Residuos (el envés de la opulencia)
EN EL envés de las sociedades opulentas, entre las que, con todas sus limitaciones, se encuentra la española, se ubican, en contraste con la brillantez de su fachada, la marginación, el despilfarro de recursos naturales y una producción masiva de productos de desecho, de residuos, ya sean éstos industriales, del consumo doméstico o del sistema sanitario. En lo que a este último problema se refiere, urge un cambio en la actitud pública más acorde con su magnitud real y con la nueva sensibilidad medioambiental.En ese sentido, la voluntad o, en todo caso, la eficacia de los distintos poderes públicos en la tarea de recogida y reciclado de todos esos subproductos del desarrollo es más que dudosa.

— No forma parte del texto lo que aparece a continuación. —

(* ===== verification/ClientCore.v ===== *)
(** The synchronization client (src/sync/src: synchronization_client_core.rs,
    utils/synchronization_state.rs, utils/message_block_headers_provider.rs, and the
    tasks of synchronization_executor.rs): what the node does when peers connect, answer
    and fail, and when verification has ended.

    A handler is a step of the state [Core] ([core_result]); what leaves the client
    (tasks, complaints about peers, calls of listeners, of waiting futures and of
    verification sinks) is appended to the list [effects].  The clocks are read once for
    each handler. *)
From Stdlib Require Import ZArith Lia Strings.Byte.
From stdpp Require Import base decidable numbers countable gmap strings list.
From S2P Require Import Prelude Crypto Serialization Codec Chain ChainHash U256 Compact Network Work Storage Deployments Verify Accept.
From S2P Require Import ChainVerifier Kv Db LinkedMap HashQueue Message MemoryPool OrphanPools SyncChain Float64 PeersTasks.

Local Open Scope Z_scope.

(** * The headers of a message (message_block_headers_provider.rs) *)

Module MessageHeaders.
Import Chain ChainHash Network.

Record MessageBlockHeadersProvider := mkProvider {
  first_header_number : Z;
  headers : gmap bytes IndexedBlockHeader;
  headers_order : list bytes;
}.

Definition new {E} (best_block_header_height : Z) : outcome E MessageBlockHeadersProvider :=
  first ← ucheck 32 (best_block_header_height + 1);
  Ok (mkProvider first ∅ []).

No es difícil promover campanas de concienciación y obtener un eco notable entre la ciudadanía, como se ha demostrado en el tratamiento selectivo de papel, vidrio y otros residuos. Más dificil, aunque no se trata de una cuestión especialmente costosa, es poner en marcha los mecanismos de recogida, transporte, almacenamiento y reciclado que han de seguir a esa primera movilización ciudadana. Y en eso queda todavía mucho por hacer: las montañas de papel alrededor de contenedores insuficientes, vaciados con una frecuencia también insuficiente, o la escasa extensión de los programas de separación en origen de basuras orgánicas son una prueba evidente. España se resiente en este terreno del retraso de 15 años que lleva respecto de los países más avanzados de Europa y Estados Unidos.
Más recientemente, la campaña para una recogida diferenciada de las pilas ha recibido una positiva respuesta social, de modo que su contenido, altamente contaminante, no se disemina en el conjunto de las basuras, pero se acumula en lugares inadecuados a la espera de una solución definitiva. Todavía más grave es el lanzamiento de campanas como la que se hizo a propósito de los pararrayos radiactivos, que precipitaron un alud de peticiones de desmantelamiento imposible de atender, dado que no se había previsto adecuadamente su almacenamiento y reciclado. Por no hablar de los residuos industriales de todo tipo que se vierten al medio o se aparcan junto a las propias fábricas o centrales mientras se arbitra su reprocesado.
Es mucho lo que deben avanzar las distintas administraciones en un campo al que habrá de prestarse, sin duda, más atención en el futuro para que no sucedan estas cosas u otras más asombrosas, como el tener que importar papel usado de otros países europeos para fabricar papel reciclado a causa de un procedimiento de recogida a todas luces insuficiente. Y es mucho lo que debe avanzar también la responsabilidad de los ciudadanos para con este tipo de problemas. En este sentido, es lamentable que el Plan Nacional de Residuos Industriales, puesto en marcha al inicio de esta década, encuentre tantas dificultades en su realización (fundamentalmente, creación de plantas de tratamiento), no sólo presupuestarias, sino sociales y de descoordinación administrativa.
No basta responder positivamente a las llamadas para deshacerse ordenadamente de los propios residuos, sino que es también necesario posibilitar la instalación de plantas de tratamiento de residuos sin aferrarse a la demagogia del sí, pero en territorio del vecino. Como deben avanzar también las organizaciones ecologistas, que cumplen bien su cometido de alertar sobre los peligros de un tratamiento defectuoso, o de la simple ausencia de tratamiento, enfatizando su importancia, pero no suelen estar de acuerdo nunca con las medidas concretas o la localización de las instalaciones necesarias para llevarlo a efecto.